Ogni anno in Europa vengono diagnosticati circa 300.000 nuovi casi di leucemia. Nei bambini, i casi di leucemia costituiscono un terzo dei tumori diagnosticati. La chemioterapia è il trattamento principale per la leucemia. Spesso non è possibile identificare la causa esatta e i meccanismi molecolari e cellulari responsabili della leucemia rimangono avvolti nel mistero. La scoperta di nuovi metodi di rilevamento e di nuovi trattamenti per debellare la leucemia rappresenta quindi una sfida importante in oncologia. Un aspetto del processo di cancerogenesi che affascina i ricercatori da quasi vent’anni è quello delle modifiche epigenetiche. Come nel caso del DNA, oltre alle sue 4 lettere ben note (A, U, G, C), la composizione chimica dell’RNA include anche lettere aggiuntive. È il caso della lettera m5C, che svolge un ruolo essenziale nella regolazione genica attraverso la sua lettura da parte delle proteine di riconoscimento, dette “lettori”.

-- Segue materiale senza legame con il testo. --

(** X8. A failed open must not be followed by a close: when a device was
    found and a later step failed, the handles [connect_to_device]
    released are still in the globals, and [disconnect_from_device]
    releases one of them again. *)
Theorem close_after_failed_open_releases_twice w :
  idevice_new_ok E = true →
  open_succeeds E = false →
  afc w = None → lockdown w = None →
  ∃ w1 w2,
    connect_to_device E w = Done (-1) w1 ∧
    disconnect_from_device w1 = Fault w2.
Proof.
  unfold open_succeeds. intros Hdev Hno Hafc Hlock. rewrite Hdev in Hno.
  destruct w as [d l a u h f c cs]. cbn in Hafc, Hlock. subst a l. pad_heap.
  unfold_connect. rewrite Hdev. unfold_state. cbn. repeat heap_step.
  destruct (handshake_ok E); cbn in *; repeat heap_step.
  2: { eexists _, _. split; [reflexivity|].
       unfold disconnect_from_device. unfold_state. cbn. repeat heap_step. reflexivity. }
  destruct (device_udid E) as [s|]; cbn; repeat heap_step.
  all: destruct (start_service_ok E _); cbn in *; repeat heap_step.
  all: try (destruct (afc_client_new_ok E); [discriminate|]; cbn; repeat heap_step).
  all: eexists _, _; (split; [reflexivity|]).
  all: unfold disconnect_from_device; unfold_state; cbn; repeat heap_step; reflexivity.
Qed.

End SessionMore.

(** ** More on the sealer *)

Section SealerMore.
Context (E : Env).

Lemma take_drop_s n s : take_s n s +:+ drop_s n s = s.
Proof.
  revert s. induction n as [|n IH]; intros [|c s]; try reflexivity.
  change (String c (take_s n s +:+ drop_s n s) = String c s). by rewrite IH.
Qed.

Lemma take_s_all n s : (String.length s ≤ n)%nat → take_s n s = s.
Proof.
  revert s. induction n as [|n IH]; intros [|c s] Hlen; cbn in *; try done; [lia|].
  f_equal. apply IH. lia.
Qed.

Lemma drop_s_all n s : (String.length s ≤ n)%nat → drop_s n s = EmptyString.
Proof.
  revert s. induction n as [|n IH]; intros [|c s] Hlen; cbn in *; try done; [lia|].
  apply IH. lia.
Qed.

Lemma encrypt_chunks_absorbs fuel ctx s :
  (String.length s < fuel)%nat →
  fst (encrypt_chunks E fuel ctx s) =
  CipherCtx (ctx_key ctx) (ctx_iv ctx) (ctx_absorbed ctx +:+ s).
Proof.
  revert ctx s. induction fuel as [|fuel IH]; intros ctx s Hfuel; [lia|].
  cbn [encrypt_chunks].
  destruct (String.length (take_s 1024 s) =? 0)%nat eqn:Hlen.
  - apply Nat.eqb_eq in Hlen. destruct s as [|c s]; [|done].
    cbn. rewrite append_nil_r. by destruct ctx.
  - unfold EVP_EncryptUpdate.
    assert (String.length (drop_s 1024 s) < fuel)%nat as Hless.
    { rewrite drop_s_length. destruct s; [done|]. cbn in *. lia. }
    specialize (IH (CipherCtx (ctx_key ctx) (ctx_iv ctx) (ctx_absorbed ctx +:+ take_s 1024 s))
                   (drop_s 1024 s) Hless).
    destruct (encrypt_chunks E fuel _ (drop_s 1024 s)) as [ctx'' rest].
    cbn [fst ctx_key ctx_iv ctx_absorbed] in IH |- *.
    by rewrite IH, append_assoc, take_drop_s.
Qed.

Lemma sealed_final_block plaintext :
  sealed E plaintext =
  snd (encrypt_chunks E (S (String.length plaintext)) (EVP_EncryptInit_ex E) plaintext) +:+
  evp_final E (cipher_key E) None plaintext.
Proof.
  unfold sealed.
  pose proof (encrypt_chunks_absorbs (S (String.length plaintext)) (EVP_EncryptInit_ex E)
                plaintext (Nat.lt_succ_diag_r _)) as Habs.
  destruct (encrypt_chunks E _ _ plaintext) as [ctx body]. cbn in *. by subst ctx.
Qed.

Lemma sealed_short plaintext :
  (String.length plaintext ≤ 1024)%nat →
  sealed E plaintext =
  (if (String.length plaintext =? 0)%nat then EmptyString
   else evp_update E (cipher_key E) None EmptyString plaintext) +:+
  evp_final E (cipher_key E) None plaintext.
Proof.
  intros Hlen. unfold sealed. cbn [encrypt_chunks].
  rewrite (take_s_all 1024) by done. rewrite (drop_s_all 1024) by done.
  destruct (String.length plaintext =? 0)%nat eqn:Hz.
  - apply Nat.eqb_eq in Hz. by destruct plaintext.
  - unfold EVP_EncryptUpdate, EVP_EncryptInit_ex, EVP_EncryptFinal_ex.
    cbn. destruct (String.length plaintext); cbn; by rewrite ?append_nil_r.
Qed.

Questi lettori m5C non sono stati ancora descritti in dettaglio e il loro ruolo nel cancro è sconosciuto. Dei ricercatori dell’Università di Bruxelles guidati dal Dr. François Fuks hanno fatto un importante passo avanti nella comprensione e nel trattamento della leucemia. Pubblicata sulla prestigiosa rivista Molecular Cell, la loro scoperta apre la strada a nuovi metodi diagnostici e terapeutici. Questa scoperta si basa sul ruolo precedentemente insospettato di un gene chiave che è mutato in oltre il 50% dei pazienti affetti da leucemia. Il recente lavoro del team guidato dal Prof. François Fuks, ha identificato un nuovo lettore di RNA, SRSF2. Per la prima volta si sta facendo luce sul ruolo chiave della proteina SRSF2 nello sviluppo della leucemia. Il gene SRSF2, che è uno dei geni mutati più frequentemente nei casi di leucemia: fino al 50% in alcuni tipi.

I ricercatori hanno dimostrato che, a parte essere una proteina che regola lo splicing alternativo dell’RNA messaggero, la proteina SRSF2 legge la modifica m5C nell’RNA; hanno anche evidenziato un meccanismo molecolare precedentemente insospettato che può portare alla leucemia: la mutazione di SRSF2 altera la sua capacità di leggere m5C nell’RNA, che inibisce la sua funzione di regolazione dell’mRNA. Inoltre, analizzando quasi 700 campioni prelevati da pazienti affetti da leucemia, il team è stato in grado di identificare un nuovo gruppo di pazienti le cui possibilità di sopravvivenza sono troppo basse a causa della ridotta capacità di SRSF2 di leggere m5C. Queste scoperte non dovrebbero solo aprire un nuovo capitolo della conoscenza nella comprensione del perché appare la leucemia, ma dovrebbero anche portare a un nuovo paradigma nella diagnosi e nel trattamento della leucemia, basato sull’epigenetica dell’RNA.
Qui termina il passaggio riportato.